Pero esto también significa que los espacios urbanos son donde realmente podemos ejercer el liderazgo climático. Las decisiones tomadas a nivel de los consejos locales serán significativas a nivel mundial en términos de reducir las emisiones nacionales y globales y proteger a las personas.

Las ciudades son sitios de soluciones donde podemos descarbonizar el transporte y aumentar los espacios verdes. Si bien abordar los riesgos climáticos puede parecer abrumador, actuar a nivel de la ciudad es una forma en que las comunidades pueden tener más control sobre la reducción de emisiones y donde la acción local realmente puede marcar una diferencia en nuestra calidad de vida.
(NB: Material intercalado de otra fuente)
Lemma seg_try_push_spec c p pg v :
  seg_repr size_T c p pg false ->
  exists c', try_push size_T c v = OK (Ok tt, c') /\ seg_repr size_T c' (p ++ [v]) pg false.
Proof.
  intros (Hpg & Hcg & n & start & q & l & -> & H). unfold try_push. rewrite Hcg.
  pose proof (seg_at_fresh _ _ _ _ _ _ H) as Hfr.
  destruct (chain_last _ _ _ _ _ _ _ (sa_chain _ _ _ _ _ _ _ H)) as (st & qb & co' & Hl & Hfill & Hle).
  unfold grow. rewrite (sa_tx _ _ _ _ _ _ _ H). cbn [tx_idx tx_size tx_seg].
  destruct (Z.eqb_spec (Z.of_nat (last_fill start q l)) (Z.of_nat n)) as [He|He].
  - unfold boxed. pose proof (sa_size _ _ _ _ _ _ _ H). zbool; [lia|]. cbn [mbind outcome_bind].
    assert (fresh c <> last_addr (rx_seg (rx c)) l) as Hne
      by (intros E; apply Hfr; rewrite E; apply last_addr_in).
    unfold deref. rewrite lookup_insert_ne, Hl by done. cbn [mbind outcome_bind heap tx tx_seg tx_idx buf next consumed published shared fresh rx tx_size].
    rewrite lookup_insert_ne, lookup_insert_eq by done. cbn [mbind outcome_bind buf].
    pose proof (sa_n _ _ _ _ _ _ _ H) as Hn2.
    rewrite (index_lookup _ 0 None) by (apply lookup_replicate_2; lia). cbn [mbind outcome_bind].
    eexists. split; [done|]. split; [done|]. split; [done|].
    exists n, start, q, (l ++ [(fresh c, [v])]). split.
    { unfold contents. rewrite fmap_app, concat_app, app_assoc. done. }
    assert (1 <= n)%nat as Hn1 by lia. apply Nat2Z.inj in He.
    pose proof (chain_grow _ _ _ _ _ _ _ v _ (fresh c) Hn1
      (sa_chain _ _ _ _ _ _ _ H) (sa_nodup _ _ _ _ _ _ _ H) Hfr He Hl) as Hch.
    destruct H. split; simpl; try done.
    + unfold last_addr, last_fill. rewrite last_snoc. simpl. done.
    + rewrite insert_insert_ne, insert_insert_eq by done.
      replace (<[0%nat := Some v]> (replicate (Z.to_nat (Z.of_nat n)) None)) with (cells n 0 [v]); [rewrite insert_insert_ne by done; exact Hch|].
      unfold cells. simpl. rewrite Nat2Z.id. destruct n as [|n]; [lia|]. simpl. by rewrite Nat.sub_0_r.
    + rewrite fmap_app, app_comm_cons. apply NoDup_app. csimpl. splits.
      * intros x Hx Hx'. apply list_elem_of_singleton in Hx'. by subst.
      * apply NoDup_singleton.
    + rewrite !dom_insert_L, sa_dom0, fmap_app. csimpl. pose proof (last_addr_in (rx_seg (rx c)) l).
      rewrite !list_to_set_app_L. set_solver.
    + rewrite fmap_app, app_comm_cons. apply Forall_app. split.
      * eapply Forall_impl; [done|]. simpl. intros. lia.
      * apply Forall_singleton. simpl. lia.
  - cbn [mbind outcome_bind]. rewrite (sa_tx _ _ _ _ _ _ _ H). cbn [tx_idx tx_size tx_seg].
    unfold deref. rewrite Hl. cbn [mbind outcome_bind buf next consumed].
    rewrite (index_lookup _ _ None) by (rewrite Hfill; apply cells_free; lia).
    cbn [mbind outcome_bind]. rewrite Nat2Z.id.
    assert (last_fill start q l < n)%nat as Hlt by lia.
    destruct (chain_push _ _ _ _ _ _ _ v _ (sa_chain _ _ _ _ _ _ _ H) (sa_nodup _ _ _ _ _ _ _ H) Hlt Hl)
      as (q' & l' & Hch & Hct & Ha & Hlf & _).
    eexists. split; [done|]. split; [done|]. split; [done|].
    exists n, start, q', l'. split; [done|].
    assert (forall a, last_addr a l' = last_addr a l) as Hla.
    { intros a. unfold last_addr. by rewrite <- !fmap_last, Ha. }
    destruct H. split; simpl; rewrite ?Ha; try done.
    + rewrite Hlf, Hla. f_equal. lia.
    + rewrite dom_insert_L, sa_dom0. pose proof (last_addr_in (rx_seg (rx c)) l). set_solver.
Qed.

Lemma take_current_spec c n start q l v :
  seg_at size_T c n start 0 (v :: q) l ->
  exists c', take_current c = OK (v, c') /\ seg_at size_T c' n (S start) 0 q l /\
    shared c' = shared c.
Proof.
  intros H. destruct (seg_at_current _ _ _ _ _ _ H) as [Hd Hle]. simpl in Hle.
  unfold take_current. rewrite Hd. cbn [mbind outcome_bind buf next consumed published].
  rewrite (sa_rx _ _ _ _ _ _ _ H). cbn [rx_idx rx_seg rx_size].
  rewrite (index_lookup _ _ (Some v)) by apply cells_front.
  cbn [mbind outcome_bind assume_init_read]. rewrite Nat2Z.id, cells_take.
  eexists. split; [done|]. split; [|done].
  assert (last_fill (S start) q l = last_fill start (v :: q) l) as Hlf.
  { unfold last_fill. destruct (last l) as [[? ?]|]; simpl; lia. }
  destruct H. split; cbn [rx heap tx shared fresh rx_seg]; try done.
  - by rewrite Hlf.
  - f_equal. lia.
  - destruct l as [|[b qb] l]; cbn [chain] in *; rewrite lookup_insert_eq;
      destruct sa_chain0 as (H1 & H2 & H3); simpl in *.
    + splits. do 2 f_equal. lia.
    + destruct H3 as (H3 & H4 & H5). splits; [do 2 f_equal; lia|].
      apply NoDup_cons in sa_nodup0 as [Hni _].
      eapply chain_frame; [|done]. intros x Hx. rewrite lookup_insert_ne; [done|].
      intros <-. by apply Hni.
  - rewrite dom_insert_L, sa_dom0. csimpl. set_solver.
Qed.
Sabemos que se está invirtiendo mucho más dinero en mitigación que en adaptación. Pero ahora tenemos que hacer las dos cosas e ir más allá de la adaptación centrada en la protección física (como los diques). También debemos pensar con mucho cuidado en la infraestructura verde (árboles y parques), el transporte bajo en carbono y la protección social para las comunidades, que incluye la sustitución de ingresos, mejor atención médica, educación y vivienda.

Este informe fue particularmente difícil de negociar porque ahora vivimos en una realidad diferente. Cada vez más países están experimentando pérdidas y daños muy significativos. A medida que los países se enfrentan a fenómenos meteorológicos cada vez más extremos, hay más en juego.

Los gobiernos de todo el mundo, desde mi punto de vista como politólogo, ahora enfrentan decisiones difíciles sobre cómo proteger sus propios intereses nacionales al mismo tiempo que realizan esfuerzos significativos para abordar nuestra crisis climática global. En las negociaciones, los países más grandes pueden dominar el debate y puede llevar mucho tiempo llegar a un acuerdo. Esto ejerce una enorme presión sobre las naciones más pequeñas, incluidas las delegaciones del Pacífico con menos personas y recursos diplomáticos. Esta es otra razón más para garantizar que la acción sea inclusiva, justa y equitativa.

Para los autores del equipo central de redacción del IPCC, los últimos 18 meses han sido intensos. Todos sentimos una gran responsabilidad de resumir con precisión años de trabajo, completado por cientos de nuestros colegas científicos globales, que contribuyeron a seis informes en este ciclo de evaluación: en ciencia físicaadaptación y vulnerabilidadmitigacióne informes especiales sobre tierracalentamiento global de 1.5 ℃oceano y criosfera.

Estos informes muestran que las elecciones que hagamos en esta década tendrán un impacto en las generaciones actuales y futuras, y en el planeta, ahora y durante miles de años.


Bronwyn Hayward es profesor de política en la Universidad de Canterbury. Este artículo fue publicado originalmente en La conversación.